[[ The data open ]]
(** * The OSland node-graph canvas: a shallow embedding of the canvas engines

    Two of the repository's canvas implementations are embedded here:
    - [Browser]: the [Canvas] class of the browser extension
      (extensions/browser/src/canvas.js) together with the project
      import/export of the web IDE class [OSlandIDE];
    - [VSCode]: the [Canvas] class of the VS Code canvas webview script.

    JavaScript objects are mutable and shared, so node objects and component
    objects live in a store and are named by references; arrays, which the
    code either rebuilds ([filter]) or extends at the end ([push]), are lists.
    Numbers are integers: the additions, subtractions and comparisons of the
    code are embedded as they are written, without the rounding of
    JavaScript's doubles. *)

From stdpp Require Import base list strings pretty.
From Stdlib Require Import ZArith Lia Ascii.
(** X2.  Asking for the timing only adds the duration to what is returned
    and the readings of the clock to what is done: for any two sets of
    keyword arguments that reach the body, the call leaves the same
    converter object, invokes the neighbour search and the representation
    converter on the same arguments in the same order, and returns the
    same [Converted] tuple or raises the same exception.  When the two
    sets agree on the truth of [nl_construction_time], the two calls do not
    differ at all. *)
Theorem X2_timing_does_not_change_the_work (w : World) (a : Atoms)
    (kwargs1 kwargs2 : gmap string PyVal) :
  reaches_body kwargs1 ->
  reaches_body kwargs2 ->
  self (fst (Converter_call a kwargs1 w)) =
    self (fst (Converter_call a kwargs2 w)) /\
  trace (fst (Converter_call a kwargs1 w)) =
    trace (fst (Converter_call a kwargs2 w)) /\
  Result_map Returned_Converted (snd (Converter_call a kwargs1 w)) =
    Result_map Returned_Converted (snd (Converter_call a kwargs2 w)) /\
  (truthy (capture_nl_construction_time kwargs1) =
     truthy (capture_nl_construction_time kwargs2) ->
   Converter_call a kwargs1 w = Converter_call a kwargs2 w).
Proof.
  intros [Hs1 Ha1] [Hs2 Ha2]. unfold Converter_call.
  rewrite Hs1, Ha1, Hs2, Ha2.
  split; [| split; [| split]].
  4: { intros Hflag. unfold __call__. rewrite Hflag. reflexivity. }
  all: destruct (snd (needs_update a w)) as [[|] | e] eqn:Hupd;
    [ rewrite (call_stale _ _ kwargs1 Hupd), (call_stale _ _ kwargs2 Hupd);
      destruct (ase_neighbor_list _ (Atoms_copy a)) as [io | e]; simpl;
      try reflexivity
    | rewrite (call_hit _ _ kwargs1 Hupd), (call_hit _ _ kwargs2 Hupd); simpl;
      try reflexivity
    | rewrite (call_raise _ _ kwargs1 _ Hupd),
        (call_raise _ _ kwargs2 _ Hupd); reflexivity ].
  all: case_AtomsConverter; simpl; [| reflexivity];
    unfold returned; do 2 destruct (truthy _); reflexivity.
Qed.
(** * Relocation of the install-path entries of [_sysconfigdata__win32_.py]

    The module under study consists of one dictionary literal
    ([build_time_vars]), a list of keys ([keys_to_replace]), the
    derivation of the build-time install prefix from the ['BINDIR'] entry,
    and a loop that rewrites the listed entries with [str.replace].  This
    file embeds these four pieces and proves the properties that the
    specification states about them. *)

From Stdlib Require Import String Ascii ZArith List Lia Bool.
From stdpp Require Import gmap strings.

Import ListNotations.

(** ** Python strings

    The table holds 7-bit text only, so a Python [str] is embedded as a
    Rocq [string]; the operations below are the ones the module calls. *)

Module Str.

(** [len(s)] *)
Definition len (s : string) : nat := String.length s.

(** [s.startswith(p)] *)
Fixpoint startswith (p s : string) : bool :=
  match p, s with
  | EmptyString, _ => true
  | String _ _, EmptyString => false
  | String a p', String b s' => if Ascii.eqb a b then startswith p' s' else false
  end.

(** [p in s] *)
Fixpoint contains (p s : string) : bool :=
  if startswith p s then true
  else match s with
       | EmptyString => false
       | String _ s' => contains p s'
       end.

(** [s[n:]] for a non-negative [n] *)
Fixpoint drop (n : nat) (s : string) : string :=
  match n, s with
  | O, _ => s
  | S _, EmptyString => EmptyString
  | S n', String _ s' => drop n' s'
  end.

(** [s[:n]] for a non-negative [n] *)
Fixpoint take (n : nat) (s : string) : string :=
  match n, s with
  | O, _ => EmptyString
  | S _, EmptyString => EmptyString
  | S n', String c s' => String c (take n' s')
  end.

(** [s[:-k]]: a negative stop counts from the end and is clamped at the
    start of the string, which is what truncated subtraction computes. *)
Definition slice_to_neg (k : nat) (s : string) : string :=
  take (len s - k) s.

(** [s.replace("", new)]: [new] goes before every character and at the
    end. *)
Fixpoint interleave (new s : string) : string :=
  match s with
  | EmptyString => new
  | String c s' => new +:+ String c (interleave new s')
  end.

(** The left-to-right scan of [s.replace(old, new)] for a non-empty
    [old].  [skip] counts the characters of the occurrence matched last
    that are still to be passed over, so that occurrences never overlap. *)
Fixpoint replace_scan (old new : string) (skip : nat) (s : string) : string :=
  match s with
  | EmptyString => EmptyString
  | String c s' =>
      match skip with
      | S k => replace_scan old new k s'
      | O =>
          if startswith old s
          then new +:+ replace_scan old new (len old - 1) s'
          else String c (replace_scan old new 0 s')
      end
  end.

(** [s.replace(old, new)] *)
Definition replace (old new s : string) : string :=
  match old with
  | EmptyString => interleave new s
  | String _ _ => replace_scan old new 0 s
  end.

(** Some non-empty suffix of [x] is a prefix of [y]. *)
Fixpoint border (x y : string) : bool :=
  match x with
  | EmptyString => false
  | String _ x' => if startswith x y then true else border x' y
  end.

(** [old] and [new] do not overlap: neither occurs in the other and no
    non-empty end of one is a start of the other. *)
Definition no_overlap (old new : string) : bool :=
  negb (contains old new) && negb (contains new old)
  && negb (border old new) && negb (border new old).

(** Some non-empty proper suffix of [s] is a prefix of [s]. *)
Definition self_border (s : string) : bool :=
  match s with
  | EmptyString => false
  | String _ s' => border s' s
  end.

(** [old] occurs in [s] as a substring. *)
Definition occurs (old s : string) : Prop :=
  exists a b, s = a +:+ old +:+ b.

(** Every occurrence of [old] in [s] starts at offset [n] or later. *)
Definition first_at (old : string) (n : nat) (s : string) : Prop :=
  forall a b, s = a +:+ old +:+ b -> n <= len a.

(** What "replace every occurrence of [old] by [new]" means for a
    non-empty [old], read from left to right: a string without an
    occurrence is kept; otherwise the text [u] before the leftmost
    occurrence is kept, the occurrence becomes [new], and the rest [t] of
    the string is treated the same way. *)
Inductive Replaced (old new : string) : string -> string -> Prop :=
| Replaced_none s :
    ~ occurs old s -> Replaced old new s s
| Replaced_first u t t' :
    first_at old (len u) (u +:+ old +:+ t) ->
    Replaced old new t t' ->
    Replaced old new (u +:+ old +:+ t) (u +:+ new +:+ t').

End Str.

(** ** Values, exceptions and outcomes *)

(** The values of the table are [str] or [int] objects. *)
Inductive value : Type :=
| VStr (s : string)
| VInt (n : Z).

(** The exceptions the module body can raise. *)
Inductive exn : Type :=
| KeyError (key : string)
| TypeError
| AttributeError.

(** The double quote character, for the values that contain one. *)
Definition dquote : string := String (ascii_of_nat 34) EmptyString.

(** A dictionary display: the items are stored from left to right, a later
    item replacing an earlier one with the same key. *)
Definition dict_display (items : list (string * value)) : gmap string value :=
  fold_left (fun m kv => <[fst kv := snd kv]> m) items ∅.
[[ The data closed ]]
**Work item**: Could you set down, word for word, only the lines above from the line with "occurrence matched last" to the line with "(** Some non-empty suffix", including both?

**Exercise answer**:
    [old].  [skip] counts the characters of the occurrence matched last
    that are still to be passed over, so that occurrences never overlap. *)
Fixpoint replace_scan (old new : string) (skip : nat) (s : string) : string :=
  match s with
  | EmptyString => EmptyString
  | String c s' =>
      match skip with
      | S k => replace_scan old new k s'
      | O =>
          if startswith old s
          then new +:+ replace_scan old new (len old - 1) s'
          else String c (replace_scan old new 0 s')
      end
  end.

(** [s.replace(old, new)] *)
Definition replace (old new s : string) : string :=
  match old with
  | EmptyString => interleave new s
  | String _ _ => replace_scan old new 0 s
  end.

(** Some non-empty suffix of [x] is a prefix of [y]. *)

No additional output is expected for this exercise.